The judge drew attention to the fact that the claimant would have had to turn and then run and observed, for that reason, average running speeds “are helpful but not conclusive”. He cannot, I think, have been saying that the need to turn would have affected the working assumption of running speed, because he was applying that assumption only to a time some little while after the claimant had turned: that is to say, from the time when he emerged from the parked cars in the parking bay. But, notwithstanding that, the simple fact was that the judge had to do his best with the limited material that he had before him. He had the evidence that the claimant was not being chased and that he was looking over his shoulder. He was perfectly entitled to come to the conclusion that, on the balance of probabilities, he probably was not moving quite as fast as he would have been in the middle of a 100-metre competitive sprint. The challenge to the judge’s working assumption of 3.6 metres per second is, I am satisfied, one which cannot succeed. It was well within the range of possible findings of fact which was available to the judge. There is no warrant for this court interfering with it.

10.

That being the case, the import of the arithmetic has been helpfully agreed before us in the following four propositions. First, the defendant would reasonably take one second to react. That was the judge’s finding and there is no challenge to it. Second, given that the claimant crossed from the point that I have mentioned seven and-a-half metres or thereabouts of the road, that meant that, after the driver’s reaction time, there was about 1.1 second braking time available to him had he seen the claimant. Third, at 15 miles per hour, had he been driving at that speed, he would just have been able to stop. Fourth, at 25 miles per hour, the speed that he was travelling, he would not have been able to stop and avoid the impact, but he would have reduced his speed to approximately 9 miles per hour.

11.

With that background, one comes to the defendant’s chronologically second, but in reality principal challenge, to the judge’s findings, namely the speed at which the defendant ought reasonably to have been travelling. As to that, I have not the slightest doubt that the defendant succeeds. The judge held that the defendant should have seen the knot of youngsters outside the shop and should at that stage have slowed to a speed of 15 miles per hour. That is not a finding of primary fact, with which this court would be very slow indeed to interfere. Rather, it is a judgment of what it was reasonable or unreasonable for the defendant to do.
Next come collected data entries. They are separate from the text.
(** A stream carries what the metron read. *)
Lemma transmitted_from gc gs n s b x :
  MetronInv gc gs n s -> b ∈ (transmitted (pool s)).*2 -> x ∈ b -> exists a, a ∈ reads s /\ relayed a x.
Proof.
  intros HI Hb Hx. pose proof HI as [Hp _ Htx Hpooled Hw]. rewrite (i_sent _ _ _ _ Hp) in Hb. apply elem_of_app in Hb as [Hb|Hb].
  - destruct (turns_transponded sha1 value_String ord tags batchSize (turns s)) as [(d & Hd & Hc & _) _ _ _ _].
    rewrite <- Htx, Hpooled in *.
    assert (x ∈ totals_from sha1 value_String ord [] d) as (y & Hy & Ht)%totalled_in_totals.
    { rewrite <- Hc. apply list_elem_of_In, in_concat. exists b.
      rewrite <- !list_elem_of_In. split; [|done]. unfold answers, accepted in *.
      apply list_elem_of_fmap in Hb as ([b' tried] & -> & Hb). apply list_elem_of_fmap in Hb as ([r ok] & E & Hb).
      apply list_elem_of_filter in Hb as [_ Hb]. cbn in E. subst r. rewrite <- list_fmap_compose.
      apply list_elem_of_fmap. by exists (b', tried, ok). }
    assert (y ∈ MetronV2.tagged tags <$> omap next (turns s)) as (a & -> & Ha)%list_elem_of_fmap by (rewrite Hd; set_solver).
    exists a. split; [unfold reads; set_solver|done].
  - unfold in_flight in Hb. destruct (calling (pool s)) as [k|] eqn:Hk; [|set_solver].
    destruct (waiting s) as [u|] eqn:Ew; [|done]. destruct Hw as (k' & Hk' & Hbt). assert (k' = k) as -> by congruence.
    assert (b = msgs k) as -> by (repeat case_match; set_solver).
    destruct (turn_batch_from _ _ _ _ _ _ _ HI Hbt Hx) as (a & Ha & Hr). exists a. split; [|done].
    unfold reads. rewrite Ew. cbn. by destruct (next u).
Qed.

(** Steps of a metron read at most the envelope of the event, and only add to its streams. *)
Definition read_by (e : egress_event) : list envelope :=
  match e with TxTurn u _ => option_list (next u) | _ => [] end.

Lemma on_manager_transmitted {A} (max : nat -> Z) i st (p p' : ClientPool A) :
  on_manager max i st p = Returns p' -> transmitted p' = transmitted p.
Proof.
  unfold on_manager. destruct (managers p !! i); [|done]. destruct (ofold _ _ _); [|done]. by intros [= <-].
Qed.

Lemma after_step_transmitted {A} k i (p : ClientPool A) : transmitted (after_step k i p) = transmitted p.
Proof. unfold after_step. by repeat case_match. Qed.

Lemma Write_turn_transmitted {A} (max : nat -> Z) err (p p' : ClientPool A) :
  Write_turn max err p = Returns p' -> transmitted p `prefix_of` transmitted p'.
Proof.
  unfold Write_turn. destruct (calling p) as [k|]; [|by intros [= <-]]. destruct (inside k) as [i|].
  - destruct (managers p !! i ≫= _) as [st|]; [|by intros [= <-]].
    assert (forall q s, on_manager max i s p = Returns q -> transmitted p `prefix_of` transmitted q) as Hq
      by (intros q s' ->%on_manager_transmitted; done).
    destruct st; [destruct (on_manager max i (WriteSend 0 err) p) as [q|] eqn:Eq|
      destruct (on_manager max i (WriteNext 0) p) as [q|] eqn:Eq..]; cbn [obind]; try done; intros [= <-];
      rewrite ?after_step_transmitted; [|by eapply Hq..].
    destruct err; cbn; [by eapply Hq|]. apply prefix_app_r. by eapply Hq.
  - case_bool_decide; [by intros [= <-]|]. destruct (pool_index _ _ _) as [i|]; cbn [obind]; [|done].
    destruct (on_manager max i (WriteLoad 0 (msgs k)) p) as [q|] eqn:Eq; cbn [obind]; [|done]. intros [= <-].
    rewrite after_step_transmitted. by rewrite (on_manager_transmitted _ _ _ _ _ Eq).
Qed.

Lemma metron_step_reads s e s' : metron_step s e = Returns s' ->
  reads s' ⊆ reads s ++ read_by e /\ transmitted (pool s) `prefix_of` transmitted (pool s').
Proof.
  destruct e as [u sd|err|i tick f]; cbn [egress_step read_by].
  - intros [= <-]. unfold reads. destruct (waiting s) as [w|] eqn:Ew; [rewrite Ew; by set_solver|].
    destruct (turn_batch _ _ _ _ _ _ _) as [b|]; cbn [turns waiting pool].
    + split; [cbn; destruct (next u); set_solver|]. unfold Write_begin. by destruct (calling (pool s)).
    + split; [|done]. rewrite omap_app. cbn. destruct (next u); set_solver.
  - destruct (Write_turn maxWrites err (pool s)) as [p|] eqn:Ep; cbn [obind]; [|done].
    apply Write_turn_transmitted in Ep. intros [= <-]. unfold reads.
    destruct (waiting s) as [u|] eqn:Ew; [|cbn; split; [set_solver|done]].
    destruct (calling p); cbn [turns waiting pool]; (split; [|done]); [set_solver|].
    rewrite omap_app. cbn. destruct (next u); set_solver.
  - unfold maintain_turn. case_bool_decide; cbn [obind]; [|by intros [= <-]; rewrite app_nil_r].
    destruct (on_manager _ _ _ _) as [p|] eqn:Ep; cbn [obind]; [|done]. apply on_manager_transmitted in Ep.
    intros [= <-]. cbn [pool]. rewrite Ep, app_nil_r. done.
Qed.

End Metron.

(** ** The whole path *)

Section Full.

Context {D : Type} {HD : Diode string D} {laws : DiodeLaws string D}.
Context {B : Type} {HB : Diode V1.Envelope B} {laws_B : DiodeLaws V1.Envelope B}.
(** The metrons: their tags, and the limits of their connections. *)
Context (sha1 : string -> string) (value_String : option V2.Value -> string) (ord : RangeOrder string).
Context (tags : nat -> gmap string string) (batchSize : Z) (maxWrites : nat -> nat -> Z).
(** The wire format, and the enumerations of sonde-go. *)
Context (sprintf_f : float64 -> string) (Method_name PeerType_name : Z -> string) (Method_value PeerType_value : string -> Z).
Context (marshal : V1.Envelope -> option string) (Unmarshal : string -> result V1.Envelope).
Context (decodes : forall v p, marshal v = Some p -> Unmarshal p = Ok v).
Context (GetAppId : V1.Envelope -> string) (apps : AppIds GetAppId).
(** The dopplers. *)
Context (parseIPv6 : string -> option (list Z)) (ResolveIPAddr : string -> result string)
  (url_Parse : string -> result URL) (blacklistIPs : list IPRange) (skipCertVerify : bool) (sinkIOTimeout : Z)
  (wrap_error : string -> string -> result V1.Envelope).
(** The doppler that a metron's connection, of one of its managers, leads to. *)
Context (target : nat * nat * nat -> nat).

Abbreviation conv := (envelopeConverter Unmarshal Method_name PeerType_name ord).
Abbreviation conv_total := (envelopeConverter_total Unmarshal Method_name PeerType_name ord).
Abbreviation system := (System (D := D) (B := B) (E := owned_envelope)).
Abbreviation dopplers_step := (system_step (D := D) (B := B) (E := owned_envelope) (conv := conv) marshal GetAppId parseIPv6
  ResolveIPAddr url_Parse blacklistIPs skipCertVerify sinkIOTimeout wrap_error).
Abbreviation DopplersInv := (SystemInv (D := D) (B := B) (E := owned_envelope) (conv := conv) marshal GetAppId).
Abbreviation ingress := (ingress_of sprintf_f Method_value PeerType_value ord).
Abbreviation step_of m := (egress_step sha1 value_String ord (tags m) batchSize (maxWrites m)).
Abbreviation InvOf m := (EgressInv sha1 value_String ord (tags m) batchSize (maxWrites m)).

(** [arrivals] are the v1 envelopes the ingress servers have set, with the connection over
    which each came. *)
Record Full : Type := mkFull {
  metrons : list Egress;
  arrivals : list (nat * nat * nat * V1.Envelope);
  dopplers : system
}.

Inductive full_event : Type :=
| AtMetron (m : nat) (e : egress_event)
| Arrive (m i c : nat)
| AtDopplers (e : system_event).

(** What connection [c] of manager [i] has carried, as the doppler will set it. *)
Definition carried (g : Egress) (i c : nat) : list V1.Envelope :=
  concat (filter (fun t => t.1 = (i, c)) (transmitted (pool g))).*2 ≫= ingress.

Definition of_connection (k : nat * nat * nat) (l : list (nat * nat * nat * V1.Envelope)) : list V1.Envelope :=
  (filter (fun x => x.1 = k) l).*2.

(** A connection hands its envelopes to the ingress server in order, one at a time. *)
Definition full_step (s : Full) (e : full_event) : outcome Full :=
  match e with
  | AtMetron m e =>
      match metrons s !! m with
      | None => Returns s
      | Some g => let! g := step_of m g e in Returns (mkFull (<[m := g]> (metrons s)) (arrivals s) (dopplers s))
      end
  | Arrive m i c =>
      match metrons s !! m ≫= fun g => carried g i c !! length (of_connection (m, i, c) (arrivals s)) with
      | None => Returns s
      | Some v =>
          let! d := dopplers_step (dopplers s) (AtDoppler (target (m, i, c)) (Ingress v)) in
          Returns (mkFull (metrons s) (arrivals s ++ [((m, i, c), v)]) d)
      end
  | AtDopplers e => let! d := dopplers_step (dopplers s) e in Returns (mkFull (metrons s) (arrivals s) d)
  end.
I bear very much in mind Mr Bleasdale’s sensible submission that it is a finding geared only to the particular facts of this case. It is not in terms a general conclusion that every driver who sees a group of youngsters outside a shop on the far side of the road should drive past at 15 miles an hour. But, even limited to these facts, I am not in the slightest doubt that the judge’s conclusion is, in this respect, simply unrealistic. It is not a counsel of reasonable care, but of perfection. These youngsters were quite a little way from the carriageway in which the defendant was travelling. They were on a pavement separated from his carriageway, not only by the northbound carriageway oncoming for the defendant, but also by the parking bay and some part of the pavement area. They were doing nothing whatever to suggest that anybody was about to leave that comparatively distant, and certainly safe, area, and run across the road. They were not small infants running around indiscriminately and sending a signal that something dangerous was about to happen. Laughing and talking together they may well have been, but they did not, I have no doubt, provide any reason to require every driver passing by on the far side of the road to reduce his speed to as low as 15 miles per hour.

12.

The observations of Laws LJ, to which Mr Lewers drew our attention, made in the case of Ahanonu v Southeast London Kent Bus Company [2008] EWCA Civ 274 at paragraph 23 are, as would be many other observations to similar effect, in point:

“There is sometimes a danger in cases of negligence that the court may evaluate the standard of care owed by the defendant by reference to fine considerations elicited in the leisure of the court room, perhaps with the liberal use of hindsight. The obligation thus constructed can look more like a guarantee of the claimant's safety than a duty to take reasonable care.”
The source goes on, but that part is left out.